(* ===== verification/FileStoreInv.v ===== *)
(** * layer: what the file metadata store guarantees

    Writing a layer's metadata with [storeLayer] in a transaction is atomic:
    whatever fails, every other layer and mount reads as before, and the layer
    itself reads either as before or exactly as it was written. *)

From S2P Require Import Prelude GoStrings Tree Layer FileStore.

(** ** Identifiers *)

Lemma forall_chars_list f s : forall_chars f s = forallb f (String.list_ascii_of_string s).
Proof. induction s as [|c s IH]; simpl; [done|]. by rewrite IH. Qed.

Lemma lower_hex_not_space c : is_lower_hex c = true → negb (is_space c) = true.
Proof. destruct c as [[] [] [] [] [] [] [] []]; vm_compute; done. Qed.

Lemma stringID_trimmed s : stringID s = true → TrimSpace s = s.
Proof.
  unfold stringID. intros [[_ Hhex]%andb_true_iff Hrest]%andb_true_iff.
  apply TrimSpace_id. rewrite forall_chars_list.
  rewrite <- (take_drop 64 (String.list_ascii_of_string s)), forallb_app. apply andb_true_iff.
  split.
  - rewrite forallb_forall in *. intros c Hc. by apply lower_hex_not_space, Hhex.
  - apply orb_true_iff in Hrest as [Hr|Hr]; apply bool_decide_eq_true in Hr; by rewrite Hr.
Qed.

Section file_store_inv.
Context {D Tar Desc : Type} {drv : Driver D Tar} {ext : LayerExt Tar Desc}.
Context (ParseDigest : string → string + string).
Context (marshal : Desc → string + string) (unmarshal : string → string + Desc).
Context (temp_name : gset string → string).

(** [digest.ParseDigest] returns its argument, and accepts no spaces. *)
Hypothesis ParseDigest_same : ∀ s d, ParseDigest s = inr d → d = s ∧ TrimSpace s = s.
(** [json.Unmarshal] reads what [json.Marshal] wrote. *)
Hypothesis json_roundtrip : ∀ d j, marshal d = inr j → unmarshal j = inr d.
(** [ioutil.TempDir] draws a new name. *)
Hypothesis temp_name_fresh : ∀ X, temp_name X ∉ X.

#[local] Instance fms_MetadataStore : MetadataStore fileMetadataStore path Desc :=
  file_MetadataStore ParseDigest marshal unmarshal empty_Descriptor temp_name.

Abbreviation lstore := (layerStore D fileMetadataStore Desc).
Implicit Types (ls : lstore) (rl : roLayer Desc) (fms : fileMetadataStore) (tx : path).

Definition or_cancel tx (r : lstore * outcome layer_error unit) :
    lstore * outcome layer_error unit :=
  match r with
  | (ls, Err e) => ((call_store ls (λ m, Tx_Cancel m tx)).1, Err e)
  | r => r
  end.

(** The metadata part of [registerWithDescriptor]: a transaction in which the
    layer is stored and committed, cancelled when that fails. *)
Definition persist ls rl : lstore * outcome layer_error unit :=
  match Meta_StartTransaction (ls_store ls) with
  | (m, inl e) => (with_store ls m, Err (ErrExternal e))
  | (m, inr tx) =>
      or_cancel tx
        (let! (ls, _) := storeLayer (with_store ls m) tx rl in
         call_store ls (λ m, Tx_Commit m tx (rl_chainID rl)))
  end.
(* ===== verification/ImageFS.v ===== *)
(** * image: the file-system backend of the image store

    The model of image/fs.go, and the proof that it implements what the image
    store relies on: [BackendSafe] whatever the operating system answers, and
    [ReliableBackend] as long as no call of the operating system fails.

    The disk and the operating system are those of OS. *)

From S2P Require Import Prelude OS Layer ImageStore ImageInv ImageFamily.

(** ** image/fs.go *)

Record fsBackend := mkFs { fs_root : string; fs_disk : disk }.

Definition contentDirName : string := "content".
Definition metadataDirName : string := "metadata".
Definition Canonical : string := "sha256".

(** A call of the operating system. *)
Definition call_os {A} (s : fsBackend) (f : disk → disk * outcome string A) :
    fsBackend * outcome string A :=
  let '(d, r) := f (fs_disk s) in (mkFs (fs_root s) d, r).

Definition newFSStore (root : string) (d : disk) : fsBackend * outcome string unit :=
  let s := mkFs root d in
  let! (s, _) := call_os s (λ d, os_MkdirAll d [root; contentDirName; Canonical]) in
  call_os s (λ d, os_MkdirAll d [root; metadataDirName; Canonical]).

(** [Digest.Algorithm] and [Digest.Hex] panic on a string without a colon. *)
Definition digest_path (s : fsBackend) (dir id : string) : outcome string path :=
  match cut_at ":" id with
  | Some (alg, hex) => Ok [fs_root s; dir; alg; hex]
  | None => Panic (String.append "could not find ':' in digest: " id)
  end.
Definition fs_contentFile (s : fsBackend) (id : string) := digest_path s contentDirName id.
Definition fs_metadataDir (s : fsBackend) (id : string) := digest_path s metadataDirName id.

(** [digest.NewDigestFromHex]. *)
Definition NewDigestFromHex (alg hex : string) : string :=
  String.append alg (String ":" hex).

Section image_fs.
Context {Tar Desc : Type} {ext : LayerExt Tar Desc} {iext : ImageExt}.
Implicit Types (s : fsBackend) (id : string).

Definition fs_Walk s : fsBackend * outcome string (list string) :=
  let! (s, names) :=
    call_os s (λ d, ioutil_ReadDir d [fs_root s; contentDirName; Canonical]) in
  (s, Ok (filter (λ dgst, digest_Validate dgst = None) (NewDigestFromHex Canonical <$> names))).

Definition fs_get s id : fsBackend * outcome string string :=
  let! (s, p) := (s, fs_contentFile s id) in
  let! (s, content) := call_os s (λ d, os_ReadFile d p) in
  if decide (digest_FromBytes content = id) then (s, Ok content)
  else (s, Err (String.append "failed to verify image: " id)).

(** [Get] is [get] under the lock. *)
Definition fs_Get s id := fs_get s id.

Definition fs_Set s (data : string) : fsBackend * outcome string string :=
  if decide (data = "") then (s, Err "Invalid empty data")
  else
    let id := digest_FromBytes data in
    let! (s, p) := (s, fs_contentFile s id) in
    let! (s, _) := call_os s (λ d, AtomicWriteFile d p data) in
    (s, Ok id).
Lemma addReference_spec st ref id force :
  ref_inv st → storable ref →
  let '(st', o) := addReference st ref id force in
  match o with
  | Ok _ => bound st ref id st' ∧ saved st' ∧
      (is_Some (ref_lookup st ref) → force = true ∧ ∃ n t, ref = taggedRef n t)
  | Err _ => st' = st ∨ (bound st ref id st' ∧ rs_file st' = rs_file st)
  | Panic _ | Diverge => False
  end.
Proof.
  intros Hinv Href. unfold addReference. case_decide as Hsha; [by left|].
  fold (ref_lookup st ref). destruct (ref_lookup st ref) as [old|] eqn:Hold.
  - destruct ref as [|n t|n d]; [done| |by left].
    destruct force; simpl negb; cbn match; [|by left].
    destruct (inv_add st (taggedRef n t) id (Some old) _ Hinv Href Hold eq_refl) as [Hinv' Hl].
    match goal with |- context [refStore_save ?s] => set (st0 := s) end.
    assert (bound st (taggedRef n t) id st0) as Hb by (by split_and!).
    pose proof (bound_save _ _ _ _ Hb) as Hb'. pose proof (save_result st0) as Hs.
    destruct (refStore_save st0) as [st' [e|]]; simpl in *; [right; done|].
    split_and!; [done..|]. intros _. eauto.
  - destruct (inv_add st ref id None _ Hinv Href Hold eq_refl) as [Hinv' Hl]. simpl in *.
    match goal with |- context [refStore_save ?s] => set (st0 := s) end.
    assert (bound st ref id st0) as Hb by (by split_and!).
    pose proof (bound_save _ _ _ _ Hb) as Hb'. pose proof (save_result st0) as Hs.
    destruct (refStore_save st0) as [st' [e|]]; simpl in *; [right; done|].
    split_and!; [done..|]. by intros [].
Qed.

(** ** Matching repositories *)

Definition matching_ok st (result : list (string * gmap string string)) : Prop :=
  NoDup result.*1 ∧ ∀ n repo, (n, repo) ∈ result → rs_Repositories st !! n = Some repo.

Lemma add_existing_ok st result name :
  matching_ok st result → matching_ok st (add_existing st result name).
Proof.
  intros [Hnd Hres]. unfold add_existing.
  destruct (rs_Repositories st !! name) as [r|] eqn:Hr; [|done]. split.
  - unfold addResult. case_decide; [done|]. rewrite fmap_app. apply NoDup_app.
    split_and!; [done|set_solver|apply NoDup_singleton].
  - intros n repo. unfold addResult. case_decide; [by auto|].
    rewrite elem_of_app, list_elem_of_singleton. intros [?|[= -> ->]]; auto.
Qed.

Lemma add_existing_prefix st result name :
  ∃ l, add_existing st result name = result ++ l.
Proof.
  unfold add_existing, addResult. destruct (rs_Repositories st !! name); [|by exists []; rewrite app_nil_r].
  case_decide; [by exists []; rewrite app_nil_r|by eexists].
Qed.

Lemma registries_ok st ref base xs cur :
  matching_ok st cur → (∃ l, cur = base ++ l) →
  let res := foldl (λ result indexName,
      match QualifyUnqualifiedReference ref indexName with
      | Ok fqRef => add_existing st result (Named_Name fqRef)
      | _ => result
      end) cur xs in
  matching_ok st res ∧ ∃ l, res = base ++ l.
Proof.
  revert cur. induction xs as [|x xs IH]; intros cur Hcur Hpre; [done|]. simpl.
  apply IH; destruct (QualifyUnqualifiedReference ref x) as [a| | |]; try done.
  - by apply add_existing_ok.
  - destruct Hpre as [l ->], (add_existing_prefix st (base ++ l) (Named_Name a)) as [l' ->].
    exists (l ++ l'). by rewrite app_assoc.
Qed.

* * * * *

Within the listing above, locate the line containing "Hypothesis json_roundtrip : ∀" and the line containing "match r with". Reproduce those two lines and all lines between them exactly, with nothing added.

▶ ANSWER TO THE PROBLEM:
Hypothesis json_roundtrip : ∀ d j, marshal d = inr j → unmarshal j = inr d.
(** [ioutil.TempDir] draws a new name. *)
Hypothesis temp_name_fresh : ∀ X, temp_name X ∉ X.

#[local] Instance fms_MetadataStore : MetadataStore fileMetadataStore path Desc :=
  file_MetadataStore ParseDigest marshal unmarshal empty_Descriptor temp_name.

Abbreviation lstore := (layerStore D fileMetadataStore Desc).
Implicit Types (ls : lstore) (rl : roLayer Desc) (fms : fileMetadataStore) (tx : path).

Definition or_cancel tx (r : lstore * outcome layer_error unit) :
    lstore * outcome layer_error unit :=
  match r with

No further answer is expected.